La ingesta diaria de magnesio debe estar entre los 300 y 350 mg./día para los hombres, 280 mg/día para las mujeres y entre 320 a 350 mg/día para las embarazadas.

La necesidad diaria de este mineral, se cubre consumiendo alguna de las siguientes comidas:
- Una taza de chocolate con leche, y tres rebanadas de pan integral.
- Una porción de carne acompañada de ensalada verde
- Una taza de legumbres cocidas
- Una banana de tamaño grande.


 
  Azufre  
  Este macromineral es un importante componente de tres aminoácidos que se ocupan de formar proteínas así como de la tiamina reconocida como Vitamina B1.
Dado que el azufre se encuentra presente en la queratina, que es una sustancia proteica de la piel, uñas y pelo, participa en la síntesis del colágeno (elemento que mantiene unidas a las células). También interviene en el metabolismo de los lípidos y de los hidratos de carbono.
El azufre absorbido por el sistema digestivo siendo separado de los aminoácidos que lo contienen, para luego ser transportado al torrente sanguíneo y a las células del cuerpo y pelo.
Sus fuentes naturales son el queso, huevos, legumbres, carne, frutas secas, ajo y cebolla.

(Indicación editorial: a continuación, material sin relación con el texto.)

(* ===== verification/Json.v ===== *)
(** Go's [encoding/json], as far as the event validator, the live processor,
    the zap decoder and the document parsers use it: [json.Valid], [json.Unmarshal] into strings,
    integers, string lists, raw-message maps and structs, and the encoder with
    [SetEscapeHTML(false)].

    As in Go the text is first scanned by a byte automaton, which needs no
    fuel; the token stream is then run through a stack machine with Go's
    nesting limit. A [json.RawMessage] is the value it denotes. *)

From S2P Require Import Prelude GoLib.

Inductive json :=
| JNull
| JBool (b : bool)
| JNum (lit : list Z)
| JStr (s : list Z)
| JArr (vs : list json)
| JObj (ms : list (list Z * json)).

Inductive token :=
| TLBrace | TRBrace | TLBrack | TRBrack | TColon | TComma
| TNull | TTrue | TFalse
| TNum (lit : list Z)
| TStr (raw : list Z).

(** * Scanner *)

Inductive num_state := NNeg | N0 | N1 | NDot | NDot0 | NE | NESign | NE0.

Inductive lex_state :=
| LTop
| LStr (acc : list Z)
| LEsc (acc : list Z)
| LHex (k : nat) (acc : list Z)
| LNum (s : num_state) (acc : list Z)
| LLit (todo : list Z) (tok : token).

Definition is_ws (c : Z) : bool := (c =? 32) || (c =? 9) || (c =? 13) || (c =? 10).

Definition is_hex (c : Z) : bool :=
  match hex_value c with Some _ => true | None => false end.

Definition num_final (s : num_state) : bool :=
  match s with N0 | N1 | NDot0 | NE0 => true | _ => false end.

Definition num_step (s : num_state) (c : Z) : option num_state :=
  let e := (c =? 101) || (c =? 69) in
  match s with
  | NNeg => if c =? 48 then Some N0
            else if (49 <=? c) && (c <=? 57) then Some N1 else None
  | N1 => if is_digit c then Some N1
          else if c =? 46 then Some NDot else if e then Some NE else None
  | N0 => if c =? 46 then Some NDot else if e then Some NE else None
  | NDot => if is_digit c then Some NDot0 else None
  | NDot0 => if is_digit c then Some NDot0 else if e then Some NE else None
  | NE => if (c =? 43) || (c =? 45) then Some NESign
          else if is_digit c then Some NE0 else None
  | NESign => if is_digit c then Some NE0 else None
  | NE0 => if is_digit c then Some NE0 else None
  end.

(** A byte read outside strings, numbers and literals. *)
Definition top_step (c : Z) : option (list token * lex_state) :=
  if is_ws c then Some ([], LTop)
  else if c =? 123 then Some ([TLBrace], LTop)
  else if c =? 125 then Some ([TRBrace], LTop)
  else if c =? 91 then Some ([TLBrack], LTop)
  else if c =? 93 then Some ([TRBrack], LTop)
  else if c =? 58 then Some ([TColon], LTop)
  else if c =? 44 then Some ([TComma], LTop)
  else if c =? 34 then Some ([], LStr [])
  else if c =? 45 then Some ([], LNum NNeg [c])
  else if c =? 48 then Some ([], LNum N0 [c])
  else if (49 <=? c) && (c <=? 57) then Some ([], LNum N1 [c])
  else if c =? 116 then Some ([], LLit [114; 117; 101] TTrue)
  else if c =? 102 then Some ([], LLit [97; 108; 115; 101] TFalse)
  else if c =? 110 then Some ([], LLit [117; 108; 108] TNull)
  else None.

Definition is_escape (c : Z) : bool :=
  (c =? 98) || (c =? 102) || (c =? 110) || (c =? 114) || (c =? 116)
  || (c =? 92) || (c =? 47) || (c =? 34).

Definition lex_step (st : lex_state) (c : Z) : option (list token * lex_state) :=
  match st with
  | LTop => top_step c
  | LStr acc =>
      if c =? 34 then Some ([TStr (rev acc)], LTop)
      else if c =? 92 then Some ([], LEsc (c :: acc))
      else if c <? 32 then None
      else Some ([], LStr (c :: acc))
  | LEsc acc =>
      if is_escape c then Some ([], LStr (c :: acc))
      else if c =? 117 then Some ([], LHex 3 (c :: acc))
      else None
  | LHex k acc =>
      if is_hex c then
        match k with
        | O => Some ([], LStr (c :: acc))
        | S k' => Some ([], LHex k' (c :: acc))
        end
      else None
  | LNum s acc =>
      match num_step s c with
      | Some s' => Some ([], LNum s' (c :: acc))
      | None =>
          if num_final s then
            match top_step c with
            | Some (ts, st') => Some (TNum (rev acc) :: ts, st')
            | None => None
            end
          else None
      end
  | LLit todo tok =>
      match todo with
      | [x] => if c =? x then Some ([tok], LTop) else None
      | x :: todo' => if c =? x then Some ([], LLit todo' tok) else None
      | [] => None
      end
  end.

(** End of input. *)
Definition lex_end (st : lex_state) : option (list token) :=
  match st with
  | LTop => Some []
  | LNum s acc => if num_final s then Some [TNum (rev acc)] else None
  | _ => None
  end.

Fixpoint lex (st : lex_state) (l : list Z) : option (list token) :=
  match l with
  | [] => lex_end st
  | c :: l' =>
      match lex_step st c with
      | None => None
      | Some (ts, st') =>
          match lex st' l' with
          | Some r => Some (ts ++ r)
          | None => None
          end
      end
  end.

(** * Unquoting *)

Definition hex4 (a b c d : Z) : option Z :=
  match hex_value a, hex_value b, hex_value c, hex_value d with
  | Some x, Some y, Some z, Some w => Some (x * 4096 + y * 256 + z * 16 + w)
  | _, _, _, _ => None
  end.

Definition unescape (c : Z) : Z :=
  if c =? 98 then 8 else if c =? 102 then 12 else if c =? 110 then 10
  else if c =? 114 then 13 else if c =? 116 then 9 else c.

Definition surrogate_pair (r1 r2 : Z) : option Z :=
  if (55296 <=? r1) && (r1 <? 56320) && (56320 <=? r2) && (r2 <? 57344)
  then Some ((r1 - 55296) * 1024 + (r2 - 56320) + 65536)
  else None.

(** The code points of a scanned string body: escapes resolved, invalid UTF-8
    and unpaired surrogates replaced by U+FFFD. *)
Fixpoint unquote_runes (l : list Z) : list Z :=
  match l with
  | [] => []
  | a :: l1 =>
      if a =? 92 then
        match l1 with
        | [] => []
        | e :: l2 =>
            if e =? 117 then
              match l2 with
              | h1 :: h2 :: h3 :: h4 :: l3 =>
                  match hex4 h1 h2 h3 h4 with
                  | None => []
                  | Some r =>
                      if is_surrogate r then
                        match l3 with
                        | x :: y :: g1 :: g2 :: g3 :: g4 :: l4 =>
                            match (if (x =? 92) && (y =? 117) then hex4 g1 g2 g3 g4 else None) with
                            | Some r2 =>
                                match surrogate_pair r r2 with
                                | Some p => p :: unquote_runes l4
                                | None => rune_error :: unquote_runes l3
                                end
                            | None => rune_error :: unquote_runes l3
                            end
                        | _ => rune_error :: unquote_runes l3
                        end
                      else r :: unquote_runes l3
                  end
              | _ => []
              end
            else unescape e :: unquote_runes l2
        end
      else if a <? 128 then a :: unquote_runes l1
      else if is_lead2 a then
        match l1 with
        | b :: l2 => if is_cont b then rune2 a b :: unquote_runes l2
                     else rune_error :: unquote_runes l1
        | [] => rune_error :: unquote_runes l1
        end
      else if is_lead3 a then
        match l1 with
        | b :: c :: l3 => if second_ok a b && is_cont c then rune3 a b c :: unquote_runes l3
                          else rune_error :: unquote_runes l1
        | _ => rune_error :: unquote_runes l1
        end
      else if is_lead4 a then
        match l1 with
        | b :: c :: d :: l4 =>
            if second_ok a b && is_cont c && is_cont d then rune4 a b c d :: unquote_runes l4
            else rune_error :: unquote_runes l1
        | _ => rune_error :: unquote_runes l1
        end
      else rune_error :: unquote_runes l1
  end.

Definition unquote (raw : list Z) : list Z := encode_runes (unquote_runes raw).

(** * Stack machine *)

Inductive frame :=
| FArr (acc : list json)
| FObj (acc : list (list Z * json)) (key : list Z).

Inductive mode :=
| MVal | MValOrClose | MKeyOrClose | MKey | MColon | MNext
| MDone (v : json).

Definition max_nesting_depth : Z := 10000.

Definition push_value (v : json) (stack : list frame) : list frame * mode :=
  match stack with
  | [] => ([], MDone v)
  | FArr acc :: s => (FArr (v :: acc) :: s, MNext)
  | FObj acc k :: s => (FObj ((k, v) :: acc) k :: s, MNext)
  end.

Definition open_frame (f : frame) (m : mode) (stack : list frame) : option (list frame * mode) :=
  if Z.of_nat (length stack) <? max_nesting_depth then Some (f :: stack, m) else None.

Definition value_step (stack : list frame) (t : token) : option (list frame * mode) :=
  match t with
  | TNull => Some (push_value JNull stack)
  | TTrue => Some (push_value (JBool true) stack)
  | TFalse => Some (push_value (JBool false) stack)
  | TNum lit => Some (push_value (JNum lit) stack)
  | TStr raw => Some (push_value (JStr (unquote raw)) stack)
  | TLBrack => open_frame (FArr []) MValOrClose stack
  | TLBrace => open_frame (FObj [] []) MKeyOrClose stack
  | _ => None
  end.

Definition close_step (stack : list frame) (t : token) : option (list frame * mode) :=
  match stack, t with
  | FArr acc :: s, TRBrack => Some (push_value (JArr (rev acc)) s)
  | FObj acc _ :: s, TRBrace => Some (push_value (JObj (rev acc)) s)
  | _, _ => None
  end.

Definition key_step (stack : list frame) (t : token) : option (list frame * mode) :=
  match stack, t with
  | FObj acc _ :: s, TStr raw => Some (FObj acc (unquote raw) :: s, MColon)
  | _, _ => None
  end.

Definition parse_step (st : list frame * mode) (t : token) : option (list frame * mode) :=
  let '(stack, m) := st in
  match m with
  | MVal => value_step stack t
  | MValOrClose =>
      match t with TRBrack => close_step stack t | _ => value_step stack t end
  | MKeyOrClose =>
      match t with TRBrace => close_step stack t | _ => key_step stack t end
  | MKey => key_step stack t
  | MColon => match t with TColon => Some (stack, MVal) | _ => None end
  | MNext =>
      match t, stack with
      | TComma, FArr _ :: _ => Some (stack, MVal)
      | TComma, FObj _ _ :: _ => Some (stack, MKey)
      | _, _ => close_step stack t
      end
  | MDone _ => None
  end.

Fixpoint parse_run (st : list frame * mode) (ts : list token) : option (list frame * mode) :=
  match ts with
  | [] => Some st
  | t :: ts' =>
      match parse_step st t with Some st' => parse_run st' ts' | None => None end
  end.

Definition parse_tokens (ts : list token) : option json :=
  match parse_run ([], MVal) ts with
  | Some (_, MDone v) => Some v
  | _ => None
  end.

(** The value of a JSON text; [None] when [json.Valid] is false. *)
Definition json_parse (l : list Z) : option json :=
  match lex LTop l with
  | Some ts => parse_tokens ts
  | None => None
  end.

(** * json.Unmarshal *)

(** Into [string], [int64] and [int], all from their zero value: [null] leaves
    the zero value in place. *)
Definition unmarshal_string (v : json) : option string :=
  match v with
  | JStr s => Some (str s)
  | JNull => Some ""
  | _ => None
  end.

Definition unmarshal_int (v : json) : option Z :=
  match v with
  | JNum lit => parse_int lit
  | JNull => Some 0
  | _ => None
  end.

(** Into [[]json.RawMessage] and [[]string]. *)
Definition unmarshal_list (v : json) : option (list json) :=
  match v with
  | JArr vs => Some vs
  | JNull => Some []
  | _ => None
  end.

Fixpoint all_some {A B} (f : A → option B) (l : list A) : option (list B) :=
  match l with
  | [] => Some []
  | x :: l' =>
      match f x, all_some f l' with
      | Some y, Some r => Some (y :: r)
      | _, _ => None
      end
  end.

Definition unmarshal_strings (v : json) : option (list string) :=
  match unmarshal_list v with
  | Some vs => all_some unmarshal_string vs
  | None => None
  end.

(** Into [map[string]json.RawMessage]: the last of several equal keys wins. *)
Definition unmarshal_object (v : json) : option (gmap string json) :=
  match v with
  | JObj ms => Some (foldl (λ m kv, <[str (kv.1) := kv.2]> m) ∅ ms)
  | JNull => Some ∅
  | _ => None
  end.

(** Struct decoding matches a member name against a field name exactly or
    under simple case folding; U+212A and U+017F fold onto K and S. *)
Definition fold_name (k : list Z) : list Z :=
  map (λ r, if r =? 8490 then 75 else if r =? 383 then 83 else ascii_upper r) (runes k).

Definition name_matches (field : string) (k : list Z) : bool :=
  bool_decide (fold_name (bytes field) = fold_name k).

(** One struct field: every matching member is decoded in order into the same
    variable, [null] leaving it unchanged; [None] is a type error. *)
Definition unmarshal_field {A} (field : string) (dec : A → json → option A) (zero : A)
    (ms : list (list Z * json)) : option A :=
  foldl (λ acc kv,
           match acc with
           | None => None
           | Some a => if name_matches field kv.1 then dec a kv.2 else Some a
           end) (Some zero) ms.

Definition decode_string (old : string) (v : json) : option string :=
  match v with JNull => Some old | _ => unmarshal_string v end.

Definition decode_int (old : Z) (v : json) : option Z :=
  match v with JNull => Some old | _ => unmarshal_int v end.

(** Into a struct with one field; [null] leaves the struct alone. *)
Definition decode_struct {A} (field : string) (dec : A → json → option A) (zero : A) (v : json)
    : option A :=
  match v with
  | JObj ms => unmarshal_field field dec zero ms
  | JNull => Some zero
  | _ => None
  end.

Definition unmarshal_struct {A} (field : string) (dec : A → json → option A) (zero : A) (raw : string)
    : option A :=
  match json_parse (bytes raw) with
  | Some v => decode_struct field dec zero v
  | None => None
  end.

La dosis diaria recomendada no está estipulada, por tanto una dieta regulada es el único seguro de su correcta dosis. Si bien la incorporación excesiva del azufre contenido en los alimentos no es considerada tóxica, si es peligrosa la ingestión de azufre inorgánico a través de productos no recomendados por profesionales de la medicina.
Su exceso es eliminado por el organismo a través de la orina.

La carencia de azufre en el organismo se ve reflejada en un retardo en el crecimiento debido a su relación con la síntesis de las proteínas.